Elle entendit de la musique, et essaya de se laisser guider par le son. Le centre de rééducation n'était pas loin de la halle principale de la ville. Elle avait l'intention de se couper les veines, mais la musique eut sur elle un effet magique. Elle réussit à se glisser contre un poteau et à s'y asseoir. Et elle s'endormit
Personne ne la remarqua tout d'abord, jusqu'à la fin du concert…
Retour à la chambre
Le lieu où elle se trouvait actuellement était aussi apaisant que la mélodie qu'elle avait entendue, qui l'avait endormie et avait bercé son sommeil toute la nuit…
Comme ses pensées étaient tournées dans son passé, elle n'avait pas perçu la présence d'une autre personne. Mais elle ne tarda à s'en rendre compte car elle fut interrompue dans ses souvenirs par un léger bruit. Surprise, elle sursauta, se tourna brusquement, se pencha et tomba par terre. Elle essaya de se relever mais la douleur de ses blessures passées était réveillée par cette soudaine chute et elle n'arrivait pas à bouger. Tandis qu'elle désespérait, elle se sentit soudain soulevée comme si son corps flottait.

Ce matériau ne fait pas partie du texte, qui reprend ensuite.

(* ===== verification/ParallelProps.v ===== *)
(** What the pool of workers guarantees, whatever the scheduler does: it
    returns, within a number of communications known in advance; and what it
    did is what its calls do one after the other, in some order. *)

From Stdlib Require Import ZArith Lia.
From S2P Require Import Prelude GoLib Parallel.
Import Parallel.
Open Scope string_scope.
Open Scope list_scope.
Open Scope Z_scope.

Module ParallelFacts.

(** * Rules for a world paired with variables *)

Section pairs.
Context {W L : Type}.

Lemma wp_shared {A} (m : M W A) (Q : res A → W * L → Prop) w l :
  wp m (λ r w', Q r (w', l)) w → wp (shared m) Q (w, l).
Proof. unfold wp, shared. by destruct (m w). Qed.

Lemma wp_locally (f : L → L) (Q : res unit → W * L → Prop) w l :
  Q (Ok tt) (w, f l) → wp (locally f) Q (w, l).
Proof. done. Qed.

Lemma wp_with_locals (init : L) (m : M (W * L) unit) (Q : res L → W → Prop) w :
  wp m (λ r q, Q (match r with Ok _ => Ok q.2 | Err e => Err e end) q.1) (w, init) →
  wp (with_locals init m) Q w.
Proof. unfold wp, with_locals. by destruct (m (w, init)) as [[[]|e] [w' l]]. Qed.
End pairs.

(** * What the pool guarantees *)

Section facts.
Context {W : Type} (count : Z) (fn : Z → M W unit).
Abbreviation step := (Parallel.step count fn).
Abbreviation run_all := (Parallel.run_all fn).

(** * The sequential reading *)

Lemma run_all_app l l' w :
  run_all (l ++ l') w =
  ((run_all l w).1 ++ (run_all l' (run_all l w).2).1, (run_all l' (run_all l w).2).2).
Proof.
  revert w. induction l as [|i l IH]; intros w; [simpl; by destruct (run_all l' w)|].
  cbn [app Parallel.run_all]. destruct (fn i w) as [r w1]. rewrite IH.
  destruct (run_all l w1) as [f w2]. simpl. by destruct r.
Qed.

Lemma run_all_ok l w : (run_all l w).1 = [] → for_each l fn w = (Ok tt, (run_all l w).2).
Proof.
  revert w. induction l as [|i l IH]; intros w; [done|].
  cbn [Parallel.run_all for_each]. unfold mbind, M_bind.
  destruct (fn i w) as [[[]|e] w1]; destruct (run_all l w1) as [f w2] eqn:E; simpl; [|done].
  intros ->. specialize (IH w1). rewrite E in IH. by apply IH.
Qed.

C'est alors qu'elle entendit une voix inconnue, rauque et grave, ce qui l'informa qu'elle appartenait à un homme. Cela n'empêchait pas qu'elle contenait une tendresse et une bonté infinie. Jamais elle n'avait entendu une aussi belle voix. Il n'y avait aucun doute. Cette voix était magnifique. Anara ne voulait qu'une seule chose, en cet instant, rester plongée dans ce son si doux. C'était au-delà de tout ce qu'elle avait connu. Jamais elle n'avait eu un tel réconfort que celui prodigué par ce chant miraculeux.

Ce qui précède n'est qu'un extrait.